Historically, value engineering is applied to individual components of a product, striving to improve value through engineering and manufacturing efficiency, reducing cost for those individual components. When the concept of value engineering is expanded from the component level to the larger and more complex system level, the opportunities to reap cost benefits and improved functionality are greater than the individual components would provide.

During 1996 Shell and FMC undertook such a system level focus by initiating a value engineering exercise for their deepwater subsea tree system. In this exercise Shell and FMC were seeking breakthrough innovation which could lead to significant reductions in installation cycle time, capital expenditure, and project cycle time. This paper will illustrate this eal life example of how value engineering was applied at the system level to act as an enabler to create breakthrough value.


In 1995, Shell was planning multiple deep-water subsea development projects upcoming over the next ten years and beyond. Each subsea development had differing needs and requirements. Historically, subsea trees were custom designed to meet the needs of a specific project. This approach was not only costly, but increased delivery time, increased installation times and led to poor product reliability.

A custom designed subsea tree was costly not only in terms of capital expenditures, but consumed precious engineering resources lengthening the project cycle. Each new tree design required extensive testing to prove out the design. The unfamiliarity of each new tree design led to sub-optimal installation times. The learning effect that comes from repetition had not been established.

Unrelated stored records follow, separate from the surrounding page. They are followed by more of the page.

(** X21.  The shape of a hint.  [getHint] answers [null] when no level is
    loaded or when no solution segment starts at the current number.  A
    hint that is given has at most three cells, and they are consecutive
    cells of the solution segment that starts at the current number;
    while a path is being drawn the hint is not empty and starts after
    the first cell of the segment. *)
Theorem getHint_shape : forall (s : Session),
  (GameState.levelData (gs s) = None -> PathManager.getHint s = None) /\
  (forall lv,
     GameState.levelData (gs s) = Some lv ->
     (forall sg, In sg (lv_solution lv) ->
                 seg_from sg <> GameState.currentNumber (gs s)) ->
     PathManager.getHint s = None) /\
  (forall cells,
     PathManager.getHint s = Some cells ->
     (length cells <= 3)%nat /\
     exists lv seg i,
       GameState.levelData (gs s) = Some lv /\
       In seg (lv_solution lv) /\
       seg_from seg = GameState.currentNumber (gs s) /\
       cells = firstn (length cells) (skipn i (seg_path seg)) /\
       (GameState.currentPath (gs s) <> None ->
        cells <> [] /\ (1 <= i)%nat)).
Proof.
  intros s. split; [|split].
  - intros H. unfold PathManager.getHint. rewrite H. reflexivity.
  - intros lv Hlv Hno. unfold PathManager.getHint. rewrite Hlv.
    destruct (find _ (lv_solution lv)) as [seg|] eqn:Ef; [|reflexivity].
    apply find_some in Ef. destruct Ef as [Hin Hb].
    apply Z.eqb_eq in Hb. exfalso. apply (Hno seg Hin Hb).
  - intros cells H.
    destruct (GameState.levelData (gs s)) as [lv|] eqn:Hlv.
    2:{ unfold PathManager.getHint in H. rewrite Hlv in H. discriminate. }
    destruct (find (fun sg => seg_from sg =? GameState.currentNumber (gs s))
                   (lv_solution lv)) as [seg|] eqn:Ef.
    2:{ unfold PathManager.getHint in H. rewrite Hlv, Ef in H. discriminate. }
    pose proof (getHint_idle s lv seg Hlv Ef) as Hidle.
    pose proof (fun cp => getHint_drawing s lv seg cp Hlv Ef) as Hdraw.
    pose proof (find_some _ _ Ef) as [Hin Hb]. apply Z.eqb_eq in Hb.
    destruct (GameState.currentPath (gs s)) as [cp|] eqn:Hcp.
    + rewrite (Hdraw cp eq_refl) in H.
      set (i := Nat.max 1 (commonPrefix (path_cells cp) (seg_path seg))) in *.
      destruct (firstn 3 (skipn i (seg_path seg))) as [|c rest] eqn:Eh;
        [discriminate|].
      assert (c :: rest = cells) as <- by congruence. rewrite <- Eh.
      split; [apply firstn_le_length|].
      exists lv, seg, i. split; [reflexivity|]. split; [exact Hin|].
      split; [exact Hb|]. split.
      * rewrite length_firstn, <- firstn_firstn, firstn_all. reflexivity.
      * intros _. split; [rewrite Eh; discriminate | unfold i; lia].
    + rewrite (Hidle eq_refl) in H.
      assert (firstn 3 (seg_path seg) = cells) as <- by congruence.
      split; [apply firstn_le_length|].
      exists lv, seg, 0%nat. split; [reflexivity|]. split; [exact Hin|].
      split; [exact Hb|]. split.
      * cbn [skipn]. rewrite length_firstn, <- firstn_firstn, firstn_all.
        reflexivity.
      * intros X. contradiction X. reflexivity.
Qed.

(** ** LevelGenerator.js: shuffling, sorting and the obstacles *)

Lemma upd_nth_const_perm : forall (A : Type) (x y : A) (l : list A) (j : nat),
  nth_error l j = Some y ->
  Permutation (y :: upd_nth j (fun _ => x) l) (x :: l).
Proof.
  intros A x y. induction l as [|z l IH]; intros [|j] H; cbn in H.
  - discriminate.
  - discriminate.
  - injection H as ->. cbn [upd_nth]. apply perm_swap.
  - cbn [upd_nth].
    apply (perm_trans (perm_swap z y (upd_nth j (fun _ => x) l))).
    apply (perm_trans (perm_skip z (IH j H))).
    apply perm_swap.
Qed.

Lemma swap_perm : forall (A : Type) (i j : nat) (l : list A),
  Permutation (swap i j l) l.
Proof.
  intros A i j l. revert i j. induction l as [|z l IH]; intros i j.
  - unfold swap. destruct i, j; reflexivity.
  - unfold swap.
    destruct (nth_error (z :: l) i) as [x|] eqn:Ei; [|reflexivity].
    destruct (nth_error (z :: l) j) as [y|] eqn:Ej; [|reflexivity].
    destruct i as [|i]; destruct j as [|j]; cbn in Ei, Ej.
    + injection Ei as <-. injection Ej as <-. reflexivity.
    + injection Ei as <-. cbn [upd_nth].
      apply upd_nth_const_perm. exact Ej.
    + injection Ej as <-. cbn [upd_nth].
      apply upd_nth_const_perm. exact Ei.
    + cbn [upd_nth]. apply perm_skip.
      specialize (IH i j). unfold swap in IH. rewrite Ei, Ej in IH. exact IH.
Qed.

Lemma shuffleFrom_perm : forall (random : nat -> nat) (A : Type) (i : nat)
    (l : list A) (k : nat),
  Permutation (fst (shuffleFrom random i l k)) l /\
  snd (shuffleFrom random i l k) = (k + i)%nat.
Proof.
  intros random A. induction i as [|i IH]; intros l k; cbn [shuffleFrom].
  - split; [reflexivity | cbn [snd]; lia].
  - destruct (IH (swap (S i)
                (Z.to_nat (randFloor (random k) (Z.of_nat (S i) + 1))) l)
                (S k)) as [H1 H2].
    split.
    + apply (perm_trans H1). apply swap_perm.
    + rewrite H2. lia.
Qed.

(** X22.  [_shuffle] only reorders: the result is a permutation of the
    array, whatever the draws are, and it takes one draw for every element
    but one. *)
Theorem shuffle_is_permutation : forall (random : nat -> nat) (A : Type)
    (array : list A) (k : nat),
  Permutation (fst (_shuffle random array k)) array /\
  snd (_shuffle random array k) = (k + (length array - 1))%nat.
Proof.
  intros random A array k. unfold _shuffle. apply shuffleFrom_perm.
Qed.

Lemma insertBy_perm : forall (A : Type) (key : A -> Z) (x : A) (l : list A),
  Permutation (insertBy key x l) (x :: l).
Proof.
  intros A key x. induction l as [|y l IH]; cbn [insertBy].
  - reflexivity.
  - destruct (key x <? key y); [reflexivity|].
    apply (perm_trans (perm_skip y IH)). apply perm_swap.
Qed.

Lemma ascending_insertBy : forall (A : Type) (key : A -> Z) (x : A)
    (l : list A),
  ascending key l -> ascending key (insertBy key x l).
Proof.
  intros A key x. induction l as [|y l IH]; intros H; cbn [insertBy].
  - exact I.
  - destruct (Z.ltb_spec (key x) (key y)) as [Hlt|Hge].
    + split; [lia | exact H].
    + destruct l as [|z l].
      * cbn [insertBy]. split; [lia | exact I].
      * destruct H as [Hyz H]. specialize (IH H). cbn [insertBy] in IH |- *.
        destruct (key x <? key z).
        -- split; [lia | exact IH].
        -- split; [exact Hyz | exact IH].
Qed.

Lemma sortBy_sorted : forall (A : Type) (key : A -> Z) (l : list A),
  Permutation (sortBy key l) l /\ ascending key (sortBy key l).
Proof.
  intros A key l. unfold sortBy.
  assert (forall (l acc : list A),
            ascending key acc ->
            Permutation (fold_left (fun s x => insertBy key x s) l acc)
                        (l ++ acc) /\
            ascending key (fold_left (fun s x => insertBy key x s) l acc))
    as H.
  { clear l. induction l as [|x l IH]; intros acc Ha; cbn [fold_left app].
    - split; [reflexivity | exact Ha].
    - destruct (IH (insertBy key x acc) (ascending_insertBy A key x acc Ha))
        as [H1 H2].
      split; [|exact H2].
      apply (perm_trans H1).
      apply (perm_trans (Permutation_app_head l (insertBy_perm A key x acc))).
      apply Permutation_sym. apply Permutation_middle. }
  destruct (H l [] I) as [H1 H2]. rewrite app_nil_r in H1. auto.
Qed.

(** X23.  The order in which a step of the search tries its candidates.
    The candidates are the free unvisited neighbours of the cell, each
    once.  Unless the step shuffles them (the draw is below 0.3 and there
    are at least two), they are tried in the order of their number of
    onward moves, fewest first; with at most one candidate no draw is
    taken. *)
Theorem candidates_in_degree_order :
  forall (random : nat -> nat) (grid : list (list Z)) (size row col : Z)
         (vis : list (Z * Z)) (k : nat),
  let degree := fun a : Z * Z =>
    Z.of_nat (length (_getNeighbors grid size (fst a) (snd a) vis)) in
  let r := orderedNeighbors random grid size row col vis k in
  Permutation (fst r) (_getNeighbors grid size row col vis) /\
  (randBelow03 (random k) = false -> ascending degree (fst r)) /\
  ((length (fst r) <= 1)%nat -> ascending degree (fst r) /\ snd r = k) /\
  ((1 < length (fst r))%nat ->
   snd r = if randBelow03 (random k) then (k + length (fst r))%nat
           else S k).
Proof.
  intros random grid size row col vis k degree r. subst r.
  unfold orderedNeighbors.
  set (nb := _getNeighbors grid size row col vis).
  destruct (sortBy_sorted _ degree nb) as [HP HA].
  fold degree.
  destruct (Nat.ltb_spec 1 (length (sortBy degree nb))) as [Hl|Hl].
  - destruct (randBelow03 (random k)) eqn:Er.
    + unfold _shuffle.
      destruct (shuffleFrom_perm random _ (length (sortBy degree nb) - 1)
                  (sortBy degree nb) (S k)) as [H1 H2].
      split; [apply (perm_trans H1); exact HP|].
      split; [discriminate|].
      pose proof (Permutation_length H1) as HL.
      split; [intros X; lia|]. intros _. rewrite H2, HL. lia.
    + cbn [fst snd]. split; [exact HP|]. split; [intros _; exact HA|].
      split; [intros X; lia | reflexivity].
  - cbn [fst snd]. split; [exact HP|]. split; [intros _; exact HA|].
    split; [auto | intros X; lia].
Qed.

Lemma obstacleLoop_interior :
  forall random size maxObstacles remaining obstacles k,
  2 <= size ->
  NoDup obstacles ->
  (forall o, In o obstacles ->
     1 <= fst o <= size - 2 /\ 1 <= snd o <= size - 2) ->
  let r := obstacleLoop random size maxObstacles remaining obstacles obstacles k in
  NoDup (fst r) /\
  (forall o, In o (fst r) ->
     1 <= fst o <= size - 2 /\ 1 <= snd o <= size - 2) /\
  Z.of_nat (length (fst r)) <= Z.max (Z.of_nat (length obstacles)) maxObstacles /\
  (k <= snd r <= k + 2 * remaining)%nat.
Proof.
  intros random size maxObstacles; induction remaining as [|rem IH];
    intros obstacles k Hsz Hnd Hin; cbn [obstacleLoop].
  - cbn [fst snd]. split; [exact Hnd|]. split; [exact Hin|]. lia.
  - cbv zeta.
    destruct (Z.ltb_spec (Z.of_nat (length obstacles)) maxObstacles) as [Hlt|Hge].
    2:{ cbn [fst snd]. split; [exact Hnd|]. split; [exact Hin|]. lia. }
    set (row := randFloor (random k) (size - 2) + 1).
    set (col := randFloor (random (S k)) (size - 2) + 1).
    destruct (set_has pos_eqb obstacles (row, col)) eqn:Ehas; cbn [negb andb].
    + destruct (IH obstacles (S (S k)) Hsz Hnd Hin) as (H1 & H2 & H3 & H4).
      split; [exact H1|]. split; [exact H2|]. split; [exact H3 | lia].
    + destruct (negb (set_has pos_eqb _ (row, col))) eqn:Eavoid.
      * apply set_has_false in Ehas.
        rewrite (set_add_fresh obstacles (row, col) Ehas).
        assert (1 <= row <= size - 2 /\ 1 <= col <= size - 2) as Hrc.
        { destruct (Z.eq_dec size 2) as [->|Hne].
          - exfalso. unfold row, col in Eavoid.
            change (2 - 2) with 0 in Eavoid.
            rewrite !randFloor_zero in Eavoid. vm_compute in Eavoid.
            discriminate.
          - unfold row, col.
            pose proof (randFloor_range (random k) (size - 2)).
            pose proof (randFloor_range (random (S k)) (size - 2)). lia. }
        destruct (IH (obstacles ++ [(row, col)]) (S (S k)) Hsz
                     (NoDup_snoc _ _ _ Hnd Ehas)) as (H1 & H2 & H3 & H4).
        { intros o Ho. apply in_app_or in Ho.
          destruct Ho as [Ho|[<-|[]]]; [apply Hin; exact Ho | exact Hrc]. }
        split; [exact H1|]. split; [exact H2|].
        rewrite length_app in H3. cbn [length] in H3. split; lia.
      * destruct (IH obstacles (S (S k)) Hsz Hnd Hin) as (H1 & H2 & H3 & H4).
        split; [exact H1|]. split; [exact H2|]. split; [exact H3 | lia].
Qed.

(** X24.  The obstacles of a level, for a grid of side 2 or more: they
    are pairwise different, no more than [maxObstacles], and none of them
    lies in the first or last row or column, so that no corner of the
    grid is an obstacle; choosing them takes at most 20 draws for each
    obstacle allowed.  With [maxObstacles] at most 0 there is none. *)
Theorem generateObstacles_interior :
  forall (random : nat -> nat) (size maxObstacles : Z) (k : nat),
  2 <= size ->
  let r := _generateObstacles random size maxObstacles k in
  NoDup (fst r) /\
  Z.of_nat (length (fst r)) <= Z.max 0 maxObstacles /\
  (forall o, In o (fst r) ->
     1 <= fst o <= size - 2 /\ 1 <= snd o <= size - 2) /\
  (k <= snd r <= k + 20 * Z.to_nat maxObstacles)%nat /\
  (maxObstacles <= 0 -> r = ([], k)).
Proof.
  intros random size maxObstacles k Hsz r. subst r.
  unfold _generateObstacles.
  destruct (obstacleLoop_interior random size maxObstacles
              (Z.to_nat (maxObstacles * 10)) [] k Hsz (NoDup_nil _))
    as (H1 & H2 & H3 & H4).
  { intros o []. }
  split; [exact H1|]. split; [exact H3|]. split; [exact H2|].
  split; [lia|].
  intros Hm. replace (Z.to_nat (maxObstacles * 10)) with 0%nat by lia.
  reflexivity.
Qed.

Lemma generateObstacles_interior_witness :
  2 <= 4 /\
  NoDup (fst (_generateObstacles alwaysFive 4 3 0)) /\
  Z.of_nat (length (fst (_generateObstacles alwaysFive 4 3 0))) <= Z.max 0 3.
Proof.
  split; [lia|].
  destruct (generateObstacles_interior alwaysFive 4 3 0 ltac:(lia))
    as (H1 & H2 & _).
  split; [exact H1 | exact H2].
Defined.

(** ** GameController.js and InputHandler.js *)

Lemma isStatus_eq : forall a b : GameState.Status,
  GameController.isStatus a b = true <-> a = b.
Proof.
  intros a b. destruct a, b; cbn; split; intros H;
    try reflexivity; discriminate.
Qed.

Lemma Result_eq_dec_completed : forall r : Result,
  r = SuccessCompleted \/ r <> SuccessCompleted.
Proof.
  intros r. destruct r; (left; reflexivity) || (right; discriminate).
Qed.

Lemma tryStartPath_status : forall s row col r s',
  PathManager.tryStartPath s row col = Ret (r, s') ->
  (GameState.gameState (gs s') = GameState.DRAWING \/ s' = s) /\
  GameState.isComplete (gs s') = GameState.isComplete (gs s).
Proof.
  intros s row col r s' H. unfold PathManager.tryStartPath in H.
  destruct (Grid.getPointAt (grid s) row col) as [point|];
    [|injection H as _ <-; split; [right|]; reflexivity].
  destruct (negb (point =? GameState.currentNumber (gs s)));
    [injection H as _ <-; split; [right|]; reflexivity|].
  destruct (GameState.currentPath (gs s));
    [injection H as _ <-; split; [right|]; reflexivity|].
  destruct (Grid.occupyCell (grid s) row col point) as [g'|];
    [|discriminate].
  cbn [bind] in H. injection H as _ <-. split; [left|]; reflexivity.
Qed.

If Shell and FMC were to satisfy the demands of the upcoming projects, a standard subsea tree was needed. More specifically, a standard tree design that could realize benefits resulting from repeatability, but yet meet the varying needs of the upcoming projects. The standard design could not be rigid. Flexibility was key if one tree design was to sufficiently meet the broad cross-section of needs that these projects presented.

Utilizing modular components that provided a sufficient number of options could create flexibility. The automobile industry has done this by creating a frame upon which many different models could be built. They further enhanced thisapproach by offering packages of individual options rather than offering each option independently. In order to utilize this modular or custom package approach, the requirements for all the upcoming projects would need to be defined. Only thencould the significant reductions in installation times, capital expenditures and project cycle time be realized.

This was a complex multi-faceted problem that required the input and expertise from many different disciplines. No one group or individual would be able to solve the problem. A cross-functional group would be needed. Input was needed from those designing the tree system, designing the well completion, installing the subsea system, to those who were operating and ensuring the availability of the system.